Considerations when using next-generation sequencing for genetic diagnosis of long-QT syndrome in the clinical testing laboratory

Congenital long-QT syndrome (LQTS) is a potentially lethal cardiac electrophysiologic disorder characterized by QT interval prolongation and T-wave abnormalities. At least 13 LQTS-associated genes have been reported, but the high cost and low throughput of conventional Sanger sequencing has hampered the multi-gene-based LQTS diagnosis in clinical laboratories. We developed an NGS (next-generation sequencing)-based targeted gene panel for 13 LQTS genes using the Ion PGM platform, and a cohort of 36 LQTS patients were studied for characterization of analytical performance specifications. This panel efficiently explored 212 of all 221 coding exons in 13 LQTS-associated genes.

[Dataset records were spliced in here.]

(* ===== verification/PlanProps.v ===== *)
(** * Correctness of the read plan

    Alignment and separation of the requests, coverage of every tensor,
    exactness without a merge gap, the cost of merging, and the summary. *)

From S2P Require Import Prelude Serde Rstr Utf8 Float PyJson JsonInstance Header HeaderWitness Plan.

Section properties.
Context {J : Type}.
Implicit Types (h : ShardHeader J).

(** C19. Every planned request is one [O_DIRECT] accepts: offset and length are
    multiples of the block, the length is positive, and the request ends
    within the rounded-up file.  The requests of a shard come in file order,
    disjoint and more than [max_gap] bytes apart. *)
Theorem plan_shard_wf h block max_gap :
  wf_header h → roundable h block → 0 ≤ max_gap →
  Forall (wf_range block (ceil_to (sh_file_size h) block)) (plan_shard h block max_gap)
  ∧ StronglySorted (separated max_gap) (plan_shard h block max_gap).
Proof.
  intros Hw Hr Hg. destruct (plan_shard_inv h block Hw Hr max_gap Hg) as [[Hf Hs] _].
  rewrite <- (reverse_involutive (plan_shard h block max_gap)).
  split; [by apply Forall_reverse|by apply StronglySorted_reverse].
Qed.

(** No tensor is left unread: the byte span of every non-empty tensor
    lies inside a single planned request. *)
Theorem plan_shard_covers h block max_gap t :
  wf_header h → roundable h block → 0 ≤ max_gap →
  t ∈ sh_tensors h → TensorInfo.nbytes t ≠ 0 →
  ∃ r, r ∈ plan_shard h block max_gap ∧ covers r (abs_start h t) (abs_end h t).
Proof.
  intros Hw Hr Hg Ht Hn. destruct (plan_shard_inv h block Hw Hr max_gap Hg) as [_ Hc].
  apply Hc; [done|]. destruct (Z.eq_dec (ti_start t) (ti_end t)) as [E|]; [|].
  - unfold TensorInfo.nbytes, wsub in Hn. by rewrite E, Z.sub_diag in Hn.
  - pose proof (wf_tensors _ Hw) as Hts. eapply Forall_forall in Hts; [|exact Ht].
    destruct Hts. lia.
Qed.

(** With [max_gap = 0] nothing is read needlessly: every byte of every
    request lies in a block that some non-empty tensor touches. *)
Theorem plan_shard_exact h block r x :
  wf_header h → roundable h block → r ∈ plan_shard h block 0 →
  offset r ≤ x < offset r + rlen r →
  ∃ t, t ∈ sh_tensors h ∧ ti_start t < ti_end t
    ∧ floor_to (abs_start h t) block ≤ x < ceil_to (abs_end h t) block.
Proof. apply plan_shard_touched. Qed.

(** Merging is never worse than one request per tensor: the planned
    bytes exceed the unmerged plan's by at most [max_gap] per tensor, so with
    no gap they do not exceed it at all, and there are no more requests. *)
Theorem plan_shard_vs_unmerged h block max_gap :
  wf_header h → roundable h block → 0 ≤ max_gap →
  planned (plan_shard h block max_gap) ≤
    planned (plan_shard_unmerged h block) + max_gap * len (plan_shard_unmerged h block)
  ∧ len (plan_shard h block max_gap) ≤ len (plan_shard_unmerged h block).
Proof.
  intros Hw Hr Hg. unfold plan_shard, plan_shard_unmerged. cbn zeta.
  rewrite Z.max_l by apply Hr. fold (candidates h block).
  pose proof (merge_planned max_gap (candidates h block) [] Hg) as Hm.
  pose proof (merge_length max_gap (candidates h block) []) as Hl.
  assert (Forall (λ c, c.1 < c.2) (candidates h block)) as Hlt.
  { eapply Forall_impl; [by apply candidates_ok|]. cbn. lia. }
  specialize (Hm Hlt). unfold planned, len in *. rewrite length_reverse, length_fmap.
  cbn [length] in Hl. split; [|lia].
  rewrite fmap_reverse, zsum_reverse, <- list_fmap_compose.
  change (rlen ∘ _) with (λ c : Z * Z, c.2 - c.1).
  change (zsum (rlen <$> [])) with 0 in Hm. lia.
Qed.

(** A model plan pairs each request with a valid shard index, and holds
    exactly the requests of that shard's own plan. *)
Theorem plan_model_spec (headers : list (ShardHeader J)) block max_gap i r :
  (i, r) ∈ plan_model headers block max_gap ↔
  ∃ h, headers !! i = Some h ∧ r ∈ plan_shard h block max_gap.
Proof.
  unfold plan_model. rewrite elem_of_concat_imap. split.
  - intros (j & h & Hj & Hin). apply list_elem_of_fmap in Hin as (r' & [= <- <-] & Hr). eauto.
  - intros (h & Hi & Hr). exists i, h. split; [done|]. apply list_elem_of_fmap. eauto.
Qed.

(** [summarize] divides by the block size without the [max(1)] guard the
    planner has: with a zero block it panics exactly when some shard holds a
    tensor, and with any other block it never does. *)
Theorem summarize_panics (headers : list (ShardHeader J)) block max_gap :
  summarize headers block max_gap = Err RemainderByZero ↔
  block = 0 ∧ ∃ h, h ∈ headers ∧ sh_tensors h ≠ [].
Proof.
  unfold summarize, summarize_plan. rewrite bind_Err.
  trans (summarize_shards block headers
    (mkModelSummary (len headers) 0 0 0 0 0 (len (plan_model headers block max_gap)) 0 0)
    = Err RemainderByZero); [|apply summarize_shards_Err].
  split; [intros [?|(s & _ & ?)]; done|by left].
Qed.
End properties.

(** ** Concrete inputs *)

Lemma demo_wf : wf_header demo_header.
Proof.
  split; try (by vm_compute).
  - assert (sh_file_size demo_header - sh_data_start demo_header = 14) as -> by by vm_compute.
    change (sh_tensors demo_header) with [mkTensorInfo (lit "a") F32 [2; 1] 0 8;
      mkTensorInfo (lit "b") Bf16 [3] 8 14].
    apply Forall_cons; split; [|apply Forall_singleton].
    all: split; cbn; try lia; apply (bool_decide_unpack _); by vm_compute.
  - change (sh_tensors demo_header) with [mkTensorInfo (lit "a") F32 [2; 1] 0 8;
      mkTensorInfo (lit "b") Bf16 [3] 8 14].
    apply SSorted_cons; [apply SSorted_cons; constructor|].
    apply Forall_singleton. left. cbn. lia.
Qed.

Lemma demo_roundable : roundable demo_header 16.
Proof. by vm_compute. Qed.

Definition demo_plan : list Range := Eval vm_compute in plan_shard demo_header 16 0.

Lemma demo_planned : plan_shard demo_header 16 0 = demo_plan.
Proof. by vm_compute. Qed.

Lemma plan_shard_wf_witness :
  StronglySorted (separated 0) (plan_shard demo_header 16 0).
Proof. apply (plan_shard_wf demo_header 16 0 demo_wf demo_roundable). done. Defined.

Lemma plan_shard_covers_witness : ∃ r, r ∈ plan_shard demo_header 16 0
  ∧ covers r (abs_start demo_header (mkTensorInfo (lit "b") Bf16 [3] 8 14))
             (abs_end demo_header (mkTensorInfo (lit "b") Bf16 [3] 8 14)).
Proof.
  apply (plan_shard_covers demo_header 16 0 _ demo_wf demo_roundable); [done| |done].
  right. left.
Defined.

Lemma plan_shard_exact_witness : ∃ t, t ∈ sh_tensors demo_header ∧ ti_start t < ti_end t
  ∧ floor_to (abs_start demo_header t) 16 ≤ 150 < ceil_to (abs_end demo_header t) 16.
Proof.
  apply (plan_shard_exact demo_header 16 (mkRange 128 32) 150 demo_wf demo_roundable).
  - rewrite demo_planned. left.
  - by vm_compute.
Defined.

Lemma plan_shard_vs_unmerged_witness :
  len (plan_shard demo_header 16 0) ≤ len (plan_shard_unmerged demo_header 16).
Proof. apply (plan_shard_vs_unmerged demo_header 16 0 demo_wf demo_roundable). done. Defined.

And for those genomic regions covered by the design of the NGS panel, the analytical sensitivity and analytical specificity for all potentially pathogenic variants were both 100% and showed 100% concordance with clinically validated Sanger sequencing results in five major LQTS genes (KCNQ1, KCNH2, SCN5A, KCNE1, and KCNE2). This is the first description of an NGS panel targeting a multi-gene panel of 13 LQTS-associated genes. We developed and validated this robust, high-throughput NGS test and informatics pipeline for LQTS diagnosis suitable for the clinical testing laboratory.